* THE RECORDS
__________________________________________________
(* ===== verification/GraphRecovery.v ===== *)
(** * GraphRecovery: rebuilding the insights after a restart
    ([src/core/strategy/execution_recovery.rs] and [ExecutionRecovery] of
    [src/core/broker/command_journal/recovery.rs])

    The rows of the journal reference each other by identity.  [rebuild_insights]
    checks the references and assembles the trees leaf first.  [None] is a panic
    of the source or the end of the fuel; the rows are visited in the order of a
    hash map, which is an argument. *)
From S2P Require Import Prelude.
From S2P Require Import OrderedSet.
From S2P Require Import Float64.
From S2P Require Import Text.
From S2P Require Import BrokerTypes.
From S2P Require Import TimeFrame.
From S2P Require Import InsightTypes.
From S2P Require Import Commands.
From S2P Require Import ExecutionData.
From S2P Require Import Insight.
From S2P Require Import Operations.
From S2P Require Import RecoveryViews.
From S2P Require Import Collection.
From S2P Require Import AccountLane.
From S2P Require Import Checkpoint.
From S2P Require Import Journal.
From S2P Require Import CommandDriver.

Notation Rows := (gmap Uuid InsightExecutionCheckpoint).
Record ExecutionRecovery := mkExecutionRecovery {
  xr_rows : Rows;
  xr_commands : list RecoveryCommand;
  xr_stopping : bool
}.

(** ** Admission of recovered entries *)
Definition parent_ready (row parent : InsightExecutionCheckpoint) : bool :=
  if x_is_split_insight row
  then x_submitted parent || is_some (x_order_id parent)
       || existsb (fun p => bool_decide (pm_kind p = KSubmit)) (x_pending_mutations parent)
  else bool_decide (x_state parent = Filled).

(** The walk along the ancestors, at most 64 long. *)
Fixpoint ancestors_open (fuel : nat) (rows : Rows) (current : Uuid) : bool :=
  match fuel with
  | O => false
  | S fuel =>
      match rows !! current with
      | None => false
      | Some row =>
          if negb (x_materialized row) || is_inactive (x_state row) || x_cancelling row || x_closing row
             || x_suppress_child_entries row
          then false
          else
            match x_parent_id row with
            | None => true
            | Some parent =>
                match rows !! parent with
                | None => false
                | Some parent_row =>
                    if negb (bool_decide (current ∈ x_child_ids parent_row)) then false
                    else if negb (parent_ready row parent_row) then false
                    else ancestors_open fuel rows parent
                end
            end
      end
  end.
Definition can_dispatch_entry (r : ExecutionRecovery) (owner : Uuid) : bool :=
  if xr_stopping r
     || is_none_or (fun row => negb (bool_decide (x_state row = New))) (xr_rows r !! owner)
  then false
  else ancestors_open 64 (xr_rows r) owner.

(** ** Reconstruction of the graph *)
Record Links := mkLinks {
  lk_parents : gmap Uuid Uuid;
  lk_counts : gmap Uuid nat;
  lk_ready : gset Uuid
}.
Record RecoveredInsights := mkRecovered {
  ri_collection : InsightCollection;
  ri_pipeline : list (Uuid * InsightPipelineCheckpoint);
  ri_work : list Uuid
}.
Definition graph_error (reason : string) : BrokerCommandError := JournalError reason.

Section Rebuild.
Context `{UuidText} `{Json}.

(** The children of one row: present, and owned by this row only. *)
Fixpoint link_children (rows : Rows) (owner : Uuid) (children : list Uuid) (parents : gmap Uuid Uuid)
    : result (gmap Uuid Uuid) BrokerCommandError :=
  match children with
  | [] => Ok parents
  | child_id :: rest =>
      match rows !! child_id with
      | None => Err (graph_error "missing child during graph reconstruction")
      | Some child =>
          if negb (bool_decide (x_parent_id child = Some owner)) || is_some (parents !! child_id)
          then Err (graph_error "conflicting child ownership during graph reconstruction")
          else link_children rows owner rest (<[child_id := owner]> parents)
      end
  end.

(** One turn of the first loop. *)
Definition link_row (rows : Rows) (row : InsightExecutionCheckpoint) (l : Links)
    : result Links BrokerCommandError :=
  let? _ := checkpoint_validate row in
  let? missing_owner :=
    if is_active (x_state row)
    then let? dependencies := recovery_dependencies (x_execution_data row) in
         Ok (existsb (fun owner => is_none (rows !! owner)) dependencies)
    else Ok false in
  if (missing_owner : bool) then Err (graph_error "missing explicit execution recovery owner")
  else if negb (x_materialized row) && is_some (x_pipeline row)
  then Err (graph_error "dormant insight cannot own a pipeline continuation")
  else if x_materialized row
          && is_some_and (fun parent => negb (x_materialized parent)) (x_parent_id row ≫= (rows !!.))
  then Err (graph_error "materialized insight has a dormant parent")
  else
    let? parents := link_children rows (x_insight_id row) (x_child_ids row) (lk_parents l) in
    Ok (mkLinks parents (<[x_insight_id row := length (x_child_ids row)]> (lk_counts l))
          (match x_child_ids row with [] => {[x_insight_id row]} ∪ lk_ready l | _ => lk_ready l end)).
Fixpoint link_rows (rows : Rows) (values : list InsightExecutionCheckpoint) (l : Links)
    : result Links BrokerCommandError :=
  match values with
  | [] => Ok l
  | row :: rest => let? l := link_row rows row l in link_rows rows rest l
  end.

(** [assembled.remove] of every child, in order. *)
Fixpoint take_children (children : list Uuid) (assembled : gmap Uuid Insight)
    : result (gmap Uuid Insight * list Insight) BrokerCommandError :=
  match children with
  | [] => Ok (assembled, [])
  | child :: rest =>
      match assembled !! child with
      | None => Err (graph_error "child not assembled before parent")
      | Some insight =>
          let? taken := take_children rest (delete child assembled) in
          Ok (taken.1, insight :: taken.2)
      end
  end.

(** The state of the second loop. *)
Record Assembly := mkAssembly {
  as_remaining : Rows;
  as_counts : gmap Uuid nat;
  as_ready : gset Uuid;
  as_assembled : gmap Uuid Insight;
  as_recovered : RecoveredInsights
}.

(** The parent's count; [None] is the panic of a missing or zero count. *)
Definition count_down (parents : gmap Uuid Uuid) (id : Uuid) (counts : gmap Uuid nat) (ready : gset Uuid)
    : option (gmap Uuid nat * gset Uuid) :=
  match parents !! id with
  | None => Some (counts, ready)
  | Some parent =>
      match counts !! parent with
      | Some (S n) =>
          Some (<[parent := n]> counts, match n with O => {[parent]} ∪ ready | S _ => ready end)
      | _ => None
      end
  end.

(** One turn of the second loop for the row [id], which was popped. *)
Definition assemble_row (parents : gmap Uuid Uuid) (id : Uuid) (a : Assembly)
    : option (result Assembly BrokerCommandError) :=
  match as_remaining a !! id with
  | None => Some (Err (graph_error "duplicate execution graph node"))
  | Some row =>
      let '(insight, children, cursor, materialized) := into_parts row in
      match take_children children (as_assembled a) with
      | Err e => Some (Err e)
      | Ok (assembled, kids) =>
          let insight := insight <| i_children := kids |> in
          let r := as_recovered a in
          let pipeline := match cursor with
                          | Some cursor => ri_pipeline r ++ [(id, cursor)]
                          | None => ri_pipeline r
                          end in
          let placed :=
            if (materialized : bool) then
              match add_insight (ri_collection r) insight with
              | Some collection =>
                  Some (Ok (match parents !! id with
                            | Some _ => <[id := recovery_structure_reference insight]> assembled
                            | None => assembled
                            end, mkRecovered collection pipeline (ri_work r ++ [id])))
              | None => None
              end
            else
              match parents !! id with
              | None => Some (Err (graph_error "dormant insight has no materialized ancestor"))
              | Some _ => Some (Ok (<[id := insight]> assembled,
                                    mkRecovered (ri_collection r) pipeline (ri_work r)))
              end in
          match placed with
          | None => None
          | Some (Err e) => Some (Err e)
          | Some (Ok (assembled, recovered)) =>
              match count_down parents id (as_counts a) (as_ready a) with
              | None => None
              | Some (counts, ready) =>
                  Some (Ok (mkAssembly (delete id (as_remaining a)) counts ready assembled recovered))
              end
          end
      end
  end.

(** [while let Some(id) = ready.pop_first()]. *)
Fixpoint assemble (fuel : nat) (parents : gmap Uuid Uuid) (a : Assembly)
    : option (result Assembly BrokerCommandError) :=
  match btree_first (as_ready a) with
  | None => Some (Ok a)
  | Some id =>
      match fuel with
      | O => None
      | S fuel =>
          match assemble_row parents id
                  (mkAssembly (as_remaining a) (as_counts a) (as_ready a ∖ {[id]}) (as_assembled a)
                     (as_recovered a)) with
          | Some (Ok a) => assemble fuel parents a
          | other => other
          end
      end
  end.

(** [values] is [recovery.rows.values()] in its iteration order. *)
Definition rebuild_insights (rows : Rows) (values : list InsightExecutionCheckpoint)
    : option (result RecoveredInsights BrokerCommandError) :=
  match link_rows rows values (mkLinks ∅ ∅ ∅) with
  | Err e => Some (Err e)
  | Ok l =>
      match assemble (size rows) (lk_parents l)
              (mkAssembly rows (lk_counts l) (lk_ready l) ∅ (mkRecovered collection_new [] [])) with
      | None => None
      | Some (Err e) => Some (Err e)
      | Some (Ok a) =>
          if negb (bool_decide (as_remaining a = ∅)) || negb (bool_decide (as_assembled a = ∅))
          then Some (Err (graph_error "cyclic or disconnected execution graph"))
          else Some (Ok (as_recovered a))
      end
  end.
End Rebuild.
__________________________________________________
* ACTIVITY
Show me every line of the entries above that holds "taken".

* TASK ANSWER
          let? taken := take_children rest (delete child assembled) in
          Ok (taken.1, insight :: taken.2)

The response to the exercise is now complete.